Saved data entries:
Lemma fold_accumulate_isolated particles (i : nat) p (cands : list Z) : forall density,
  particles !! i = Some p ->
  (forall j, j ∈ cands -> j <> Z.of_nat i ->
     KERNEL_RADIUS
       <= V.length (V.sub (position p) (position (Glsl.fetch particles (Z.to_nat j))))) ->
  fold_left (fun acc j => accumulate particles p j acc) cands density
  = density + INR (count_occ Z.eq_dec cands (Z.of_nat i)) * (MASS * weight 0).
Proof.
  induction cands as [| j cands IH]; intros density Hp Hfar.
  - simpl. ring.
  - cbn [fold_left count_occ].
    destruct (Z.eq_dec j (Z.of_nat i)) as [-> | Hne].
    + rewrite IH; [| exact Hp |].
      * rewrite accumulate_self by exact Hp. rewrite S_INR. ring.
      * intros k Hk. apply Hfar. right. exact Hk.
    + rewrite IH; [| exact Hp |].
      * rewrite accumulate_far; [reflexivity |].
        apply Hfar; [left | exact Hne].
      * intros k Hk. apply Hfar. right. exact Hk.
Qed.

(** The density of an isolated particle in closed form. *)
Lemma isolated_density_value :
  MASS * weight 0 = 2 / 100 * (315 / (64 * PI_LITERAL * KERNEL_RADIUS ^ 3)).
Proof.
  unfold weight, POLY6_KERNEL_WEIGHT_CONST, MASS, PI_LITERAL, KERNEL_RADIUS. field.
Qed.

Lemma isolated_density_bounds : 5 < MASS * weight 0 < 6.
Proof.
  rewrite isolated_density_value.
  unfold PI_LITERAL, KERNEL_RADIUS.
  split.
  - apply (Rmult_lt_reg_r (64 * (314159265 / 100000000) * (1828 / 10000) ^ 3)); [nra |].
    field_simplify; lra.
  - apply (Rmult_lt_reg_r (64 * (314159265 / 100000000) * (1828 / 10000) ^ 3)); [nra |].
    field_simplify; lra.
Qed.

End Step5Facts.

Section TruncateFacts.
Local Open Scope R_scope.
(** A scaled price divided by 100000.0 is never negative. *)
Lemma price_nonneg (n : Z) :
  0 <= n -> nonneg (Float.div (Float.of_int n) (Float.of_int 100000)).
Proof.
  intros Hn.
  change (Float.of_int 100000) with (S754_finite false 6871947673600000 (-36)).
  apply div_nonneg, of_int_nonneg, Hn.
Qed.

(** ** The record parser *)

Lemma parse_bi5_invalid_hour (data : bytes) (dt : date) (hour : Z) (e : exn) :
  hour_start dt hour = Raise e -> len data <> 0 ->
  _parse_bi5 data dt hour = Raise e.
Proof.
  intros Hb Hn. unfold _parse_bi5, hour_start in *.
  destruct (Z.eqb_spec (len data) 0) as [H0 | _]; [contradiction |].
  cbv zeta. rewrite Hb. reflexivity.
Qed.

(** Whenever the parser returns, it returns the ticks of the complete
    records, in buffer order. *)
Lemma parse_bi5_ok_inv (data : bytes) (dt : date) (hour : Z)
    (ticks : DataFrame) :
  _parse_bi5 data dt hour = Ok ticks ->
  (len data = 0 /\ ticks = []) \/
  (exists base, hour_start dt hour = Ok base /\
     ticks = map (record_tick data base) (range (len data / chunk_size))).
Proof.
  intros H.
  destruct (Z.eq_dec (len data) 0) as [H0 | Hn0].
  - left. split; [exact H0 |].
    unfold _parse_bi5 in H. rewrite H0 in H.
    change (0 =? 0) with true in H. cbv iota in H.
    injection H as <-. reflexivity.
  - right. destruct (hour_start dt hour) as [base | e] eqn:Hb.
    + exists base. split; [reflexivity |].
      destruct (parse_bi5_cases data dt hour base Hb) as [Hok | Hraise];
        congruence.
    + rewrite (parse_bi5_invalid_hour data dt hour e Hb Hn0) in H.
      discriminate.
Qed.

Lemma len_map {A B} (f : A -> B) (l : list A) : len (map f l) = len l.
Proof. unfold len. rewrite length_map. reflexivity. Qed.

Lemma len_nonneg {A} (l : list A) : 0 <= len l.
Proof. unfold len. lia. Qed.

Lemma num_ticks_nonneg (data : bytes) : 0 <= len data / chunk_size.
Proof. apply Z.div_pos; [apply len_nonneg | unfold chunk_size; lia]. Qed.

Lemma parse_bi5_count (data : bytes) (dt : date) (hour : Z)
    (ticks : DataFrame) :
  _parse_bi5 data dt hour = Ok ticks -> len ticks = len data / 20.
Proof.
  intros H. apply parse_bi5_ok_inv in H as [[H0 ->] | (base & _ & ->)].
  - rewrite H0. reflexivity.
  - rewrite len_map, len_range by apply num_ticks_nonneg. reflexivity.
Qed.

Lemma byte_at_firstn (data : bytes) (k : nat) (j : Z) :
  0 <= j < Z.of_nat k -> byte_at (firstn k data) j = byte_at data j.
Proof.
  intros Hj. unfold byte_at. rewrite nth_firstn.
  destruct (Nat.ltb_spec (Z.to_nat j) k) as [_ | Hge]; [reflexivity | lia].
Qed.

Lemma record_tick_firstn (data : bytes) (base : datetime) (k : nat) (i : Z) :
  0 <= i -> 20 * (i + 1) <= Z.of_nat k ->
  record_tick (firstn k data) base i = record_tick data base i.
Proof.
  intros Hi Hk. unfold record_tick, be_float32, be_uint32. cbv zeta.
  rewrite !byte_at_firstn by lia. reflexivity.
Qed.

(** C3, as the code has it: whenever the parser returns, every complete
    20-byte record has been decoded big-endian as three unsigned 32-bit
    integers and two binary32 values, and the tick at position [i] is the
    one of record [i]: its timestamp is the hour start plus the offset in
    milliseconds, its ask and bid are the scaled integers divided by
    100000.0, and its volumes are the two binary32 values as they are.  The
    parser returns for every hour whose offsets fit the calendar; where
    they do not, one record past the end of the calendar leaves every
    record of the buffer without a tick. *)
Theorem parse_bi5_decodes_record (data : bytes) (dt : date) (hour : Z) :
  (offsets_fit dt hour = true ->
   exists ticks, _parse_bi5 data dt hour = Ok ticks) /\
  (forall (ticks : DataFrame) (i : Z),
     _parse_bi5 data dt hour = Ok ticks ->
     0 <= i -> 20 * (i + 1) <= len data ->
     exists base,
       hour_start dt hour = Ok base /\
       nth_error ticks (Z.to_nat i)
       = Some {| timestamp :=
                   base + timedelta_milliseconds (be_uint32 data (20 * i));
                 ask := Float.div (Float.of_int (be_uint32 data (20 * i + 4)))
                                  (Float.of_int 100000);
                 bid := Float.div (Float.of_int (be_uint32 data (20 * i + 8)))
                                  (Float.of_int 100000);
                 ask_volume := be_float32 data (20 * i + 12);
                 bid_volume := be_float32 data (20 * i + 16) |}).
Proof.
  split.
  - intros Hfit. destruct (parse_bi5_fits data dt hour Hfit) as (b & _ & H).
    eauto.
  - intros ticks i H Hi Hlen.
    apply parse_bi5_ok_inv in H as [[H0 _] | (base & Hb & ->)]; [lia |].
    exists base. split; [exact Hb |].
    rewrite nth_error_map, nth_error_range.
    + reflexivity.
    + unfold chunk_size. Z.div_mod_to_equations. lia.
Qed.

Lemma parse_bi5_decodes_record_witness :
  exists base,
    hour_start Sample.jan15 3 = Ok base /\
    nth_error
      [Sample.tick_a3] (Z.to_nat 0)
    = Some {| timestamp :=
                base + timedelta_milliseconds
                         (be_uint32 Sample.record_a (20 * 0));
              ask := Float.div
                       (Float.of_int (be_uint32 Sample.record_a (20 * 0 + 4)))
                       (Float.of_int 100000);
              bid := Float.div
                       (Float.of_int (be_uint32 Sample.record_a (20 * 0 + 8)))
                       (Float.of_int 100000);
              ask_volume := be_float32 Sample.record_a (20 * 0 + 12);
              bid_volume := be_float32 Sample.record_a (20 * 0 + 16) |}.
Proof.
  apply (proj2 (parse_bi5_decodes_record Sample.record_a Sample.jan15 3)).
  - vm_compute. reflexivity.
  - lia.
  - vm_compute. discriminate.
Defined.

Lemma be_uint32_firstn (data : bytes) (k : nat) (o : Z) :
  0 <= o -> o + 4 <= Z.of_nat k ->
  be_uint32 (firstn k data) o = be_uint32 data o.
Proof.
  intros Ho Hk. unfold be_uint32. rewrite !byte_at_firstn by lia.
  reflexivity.
Qed.

Lemma parse_loop_firstn (data : bytes) (base : datetime) (k : nat)
    (idx : list Z) :
  (forall i, In i idx ->
             0 <= i /\ 20 * (i + 1) <= Z.of_nat k /\ Z.of_nat k <= len data) ->
  forall acc,
    for_each idx (_parse_bi5_step (firstn k data) base) acc
    = for_each idx (_parse_bi5_step data base) acc.
Proof.
  induction idx as [| i idx IH]; intros Hidx acc; [reflexivity |].
  cbn [for_each].
  destruct (Hidx i (or_introl eq_refl)) as (Hi & Hk & Hlen).
  assert (Hcut : len (firstn k data) = Z.of_nat k)
    by (unfold len in *; rewrite length_firstn; lia).
  rewrite !parse_step_spec by lia.
  rewrite be_uint32_firstn, record_tick_firstn by lia.
  destruct (datetime_add base _); cbn [bind]; [| reflexivity].
  apply IH. intros j Hj. apply Hidx. right. exact Hj.
Qed.

(** The bytes after the last complete record do not matter. *)
Lemma parse_bi5_trailing (data : bytes) (dt : date) (hour : Z)
    (base : datetime) :
  hour_start dt hour = Ok base ->
  _parse_bi5 (firstn (Z.to_nat (20 * (len data / 20))) data) dt hour
  = _parse_bi5 data dt hour.
Proof.
  intros Hb. set (k := Z.to_nat (20 * (len data / 20))).
  pose proof (len_nonneg data) as Hlen.
  assert (Hk : Z.of_nat k = 20 * (len data / 20))
    by (subst k; Z.div_mod_to_equations; lia).
  assert (Hcut : len (firstn k data) = 20 * (len data / 20)).
  { unfold len in *. rewrite length_firstn. Z.div_mod_to_equations. lia. }
  assert (Hnum : len (firstn k data) / chunk_size = len data / chunk_size).
  { rewrite Hcut. unfold chunk_size. Z.div_mod_to_equations. lia. }
  unfold _parse_bi5, hour_start in *. cbv zeta. rewrite Hb. cbn [bind].
  rewrite Hnum, parse_loop_firstn.
  2:{ intros i Hi. apply In_range in Hi. unfold chunk_size in Hi.
      Z.div_mod_to_equations. lia. }
  destruct (Z.eqb_spec (len (firstn k data)) 0) as [H0 | Hn0];
    destruct (Z.eqb_spec (len data) 0) as [H0' | Hn0'];
    try reflexivity.
  - assert (Hz : len data / chunk_size = 0)
      by (unfold chunk_size; Z.div_mod_to_equations; lia).
    rewrite Hz. reflexivity.
  - rewrite H0' in Hcut. cbn in Hcut. contradiction.
Qed.

(** C3 as stated fails: on 9999-12-31 at hour 23 the buffer holds two
    complete records; the timestamp of the first lies within the calendar,
    that of the second does not, and the parser raises, so that the first
    record yields no tick either. *)
Lemma parse_bi5_record_without_tick_counterexample :
  hour_start Sample.last_day 23 = Ok 315537894000000000 /\
  len (Sample.record_a ++ Sample.record_late) = 40 /\
  315537894000000000
  + timedelta_milliseconds
      (be_uint32 (Sample.record_a ++ Sample.record_late) (20 * 0))
  < MAXORDINAL * us_per_day /\
  _parse_bi5 (Sample.record_a ++ Sample.record_late) Sample.last_day 23
  = Raise OverflowError /\
  ~ (exists ticks,
       _parse_bi5 (Sample.record_a ++ Sample.record_late) Sample.last_day 23
       = Ok ticks /\
       nth_error ticks (Z.to_nat 0)
       = Some (record_tick (Sample.record_a ++ Sample.record_late)
                 315537894000000000 0)).
Proof.
  assert (H : _parse_bi5 (Sample.record_a ++ Sample.record_late)
                Sample.last_day 23
              = Raise OverflowError) by (vm_compute; reflexivity).
  split; [vm_compute; reflexivity |].
  split; [reflexivity |].
  split; [vm_compute; reflexivity |].
  split; [exact H |].
  intros (ticks & Hok & _). rewrite H in Hok. discriminate.
Qed.

(** C4, as the code has it: the empty buffer gives the empty sequence and
    is never an error; whenever the parser returns, it returns exactly
    floor(len/20) ticks; for a valid hour its outcome on a buffer is its
    outcome on the leading complete 20-byte chunks alone, so that trailing
    bytes are ignored; and it returns for every hour whose offsets fit the
    calendar. *)
Theorem parse_bi5_leading_records (data : bytes) (dt : date) (hour : Z) :
  _parse_bi5 [] dt hour = Ok [] /\
  (forall ticks, _parse_bi5 data dt hour = Ok ticks ->
                 len ticks = len data / 20) /\
  (forall base,
     hour_start dt hour = Ok base ->
     _parse_bi5 (firstn (Z.to_nat (20 * (len data / 20))) data) dt hour
     = _parse_bi5 data dt hour) /\
  (offsets_fit dt hour = true ->
   exists ticks,
     _parse_bi5 data dt hour = Ok ticks /\
     len ticks = len data / 20 /\
     _parse_bi5 (firstn (Z.to_nat (20 * (len data / 20))) data) dt hour
     = Ok ticks).
Proof.
  split; [reflexivity |]. split; [apply parse_bi5_count |].
  split; [apply parse_bi5_trailing |].
  intros Hfit.
  destruct (parse_bi5_fits data dt hour Hfit) as (base & Hb & H).
  eexists. split; [exact H |]. split; [apply (parse_bi5_count _ _ _ _ H) |].
  rewrite (parse_bi5_trailing data dt hour base Hb). exact H.
Qed.
(* ------------------------------------------------------------------ *)
(** * The further properties at work on the two repositories *)
(* ------------------------------------------------------------------ *)

Ltac absent_unit :=
  let H := fresh in
  intros H; vm_compute in H;
  repeat (destruct H as [H | H]; [discriminate H|]); exact H.

Lemma extractFrontmatter_shortest_witness :
  extractFrontmatter Demo.reviewer_text
  = (Some Demo.reviewer_header,
     lit "Review the diff as the [guide](guide.md) says." ++ Demo.LF)
  /\ forall a b, Demo.reviewer_header <> a ++ [10%N] ++ lit "---" ++ b.
Proof.
  split; [reflexivity|].
  exact (@extractFrontmatter_shortest Demo.reviewer_text Demo.reviewer_header
           (lit "Review the diff as the [guide](guide.md) says." ++ Demo.LF)
           eq_refl).
Defined.

Lemma links_sound_witness :
  In (lit "guide.md")
     (links 0 (lit "Review the diff as the [guide](guide.md) says." ++ Demo.LF))
  /\ lit "guide.md" <> []
  /\ ~ In 41%N (lit "guide.md")
  /\ exists pre post,
       lit "Review the diff as the [guide](guide.md) says." ++ Demo.LF
       = pre ++ lit "](" ++ lit "guide.md" ++ lit ")" ++ post.
Proof.
  assert (H : In (lit "guide.md")
                (links 0 (lit "Review the diff as the [guide](guide.md) says."
                          ++ Demo.LF)))
    by (left; reflexivity).
  split; [exact H|].
  exact (@links_sound _ _ H).
Defined.

Lemma links_found_witness :
  ~ In 91%N (lit "Review the diff as the ")
  /\ ~ In 93%N (lit "guide")
  /\ lit "guide.md" <> []
  /\ ~ In 41%N (lit "guide.md")
  /\ links 0 (lit "Review the diff as the " ++ lit "[" ++ lit "guide" ++ lit "]("
              ++ lit "guide.md" ++ lit ")" ++ lit " says.")
     = lit "guide.md" :: links 0 (lit " says.").
Proof.
  assert (A : ~ In 91%N (lit "Review the diff as the ")) by absent_unit.
  assert (B : ~ In 93%N (lit "guide")) by absent_unit.
  assert (C : lit "guide.md" <> []) by discriminate.
  assert (D : ~ In 41%N (lit "guide.md")) by absent_unit.
  repeat (split; [assumption|]).
  exact (@links_found _ _ _ (lit " says.") A B C D).
Defined.

Lemma createIssue_renders_detail_witness :
  rule_message (rules_json DescriptionQuality)
  = lit "description-quality: " ++ lit "{length}" ++ []
  /\ In (lit "{length}") detail_tokens
  /\ message (createIssue rules_json DescriptionQuality (Some (lit "10"))
                          (Some (lit "a.agent.md")) None)
     = lit "description-quality: " ++ lit "10" ++ [].
Proof.
  assert (T : In (lit "{length}") detail_tokens) by (right; left; reflexivity).
  split; [reflexivity|]. split; [exact T|].
  refine (@createIssue_renders_detail rules_json DescriptionQuality
            (lit "{length}") (lit "description-quality: ") [] (lit "10")
            (Some (lit "a.agent.md")) None eq_refl T _ _ _ _ _);
    first [discriminate | absent_unit | (intros H; exact H)].
Defined.

Lemma createIssue_plain_template_witness :
  ~ In 123%N (rule_message (Demo.rules NameFormat))
  /\ message (createIssue Demo.rules NameFormat (Some (lit "{detail}"))
                          (Some (lit "a.agent.md")) None)
     = lit "The name field must be a string.".
Proof.
  assert (A : ~ In 123%N (rule_message (Demo.rules NameFormat)))
    by absent_unit.
  split; [exact A|].
  exact (@createIssue_plain_template Demo.rules NameFormat
           (Some (lit "{detail}")) (Some (lit "a.agent.md")) None A).
Defined.

Lemma parsed_result_routed_witness :
  parseAgentFile Sample.load Sample.world (lit "infer.agent.md")
  = ParseSuccess (JObj [(lit "infer", JBool false)]) (lit "Body." ++ Sample.LF)
  /\ Forall (fun i => severity i = SevError
                      /\ stamped rules_json (lit "infer.agent.md") i
                      /\ In (ruleId i) engine_rules)
            (errors (fst (Sample.validate (lit "infer.agent.md")
                            (Sample.options [] false "infer.agent.md")
                            Sample.world)))
  /\ Forall (fun i => severity i = SevWarning
                      /\ stamped rules_json (lit "infer.agent.md") i
                      /\ In (ruleId i) engine_rules)
            (warnings (fst (Sample.validate (lit "infer.agent.md")
                              (Sample.options [] false "infer.agent.md")
                              Sample.world))).
Proof.
  split; [reflexivity|].
  exact (@parsed_result_routed rules_json Sample.load Sample.path_resolve
           Sample.path_dirname Sample.path_basename (lit "infer.agent.md")
           (Sample.options [] false "infer.agent.md") Sample.world
           (JObj [(lit "infer", JBool false)]) (lit "Body." ++ Sample.LF)
           eq_refl).
Defined.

PROBLEM TO SOLVE ::
If a line comes after the one containing "destruct (Z.eq_dec j", leave it out; set down every line of the data before it, and that line itself, exactly.

RESULT OF THE TASK ::
Lemma fold_accumulate_isolated particles (i : nat) p (cands : list Z) : forall density,
  particles !! i = Some p ->
  (forall j, j ∈ cands -> j <> Z.of_nat i ->
     KERNEL_RADIUS
       <= V.length (V.sub (position p) (position (Glsl.fetch particles (Z.to_nat j))))) ->
  fold_left (fun acc j => accumulate particles p j acc) cands density
  = density + INR (count_occ Z.eq_dec cands (Z.of_nat i)) * (MASS * weight 0).
Proof.
  induction cands as [| j cands IH]; intros density Hp Hfar.
  - simpl. ring.
  - cbn [fold_left count_occ].
    destruct (Z.eq_dec j (Z.of_nat i)) as [-> | Hne].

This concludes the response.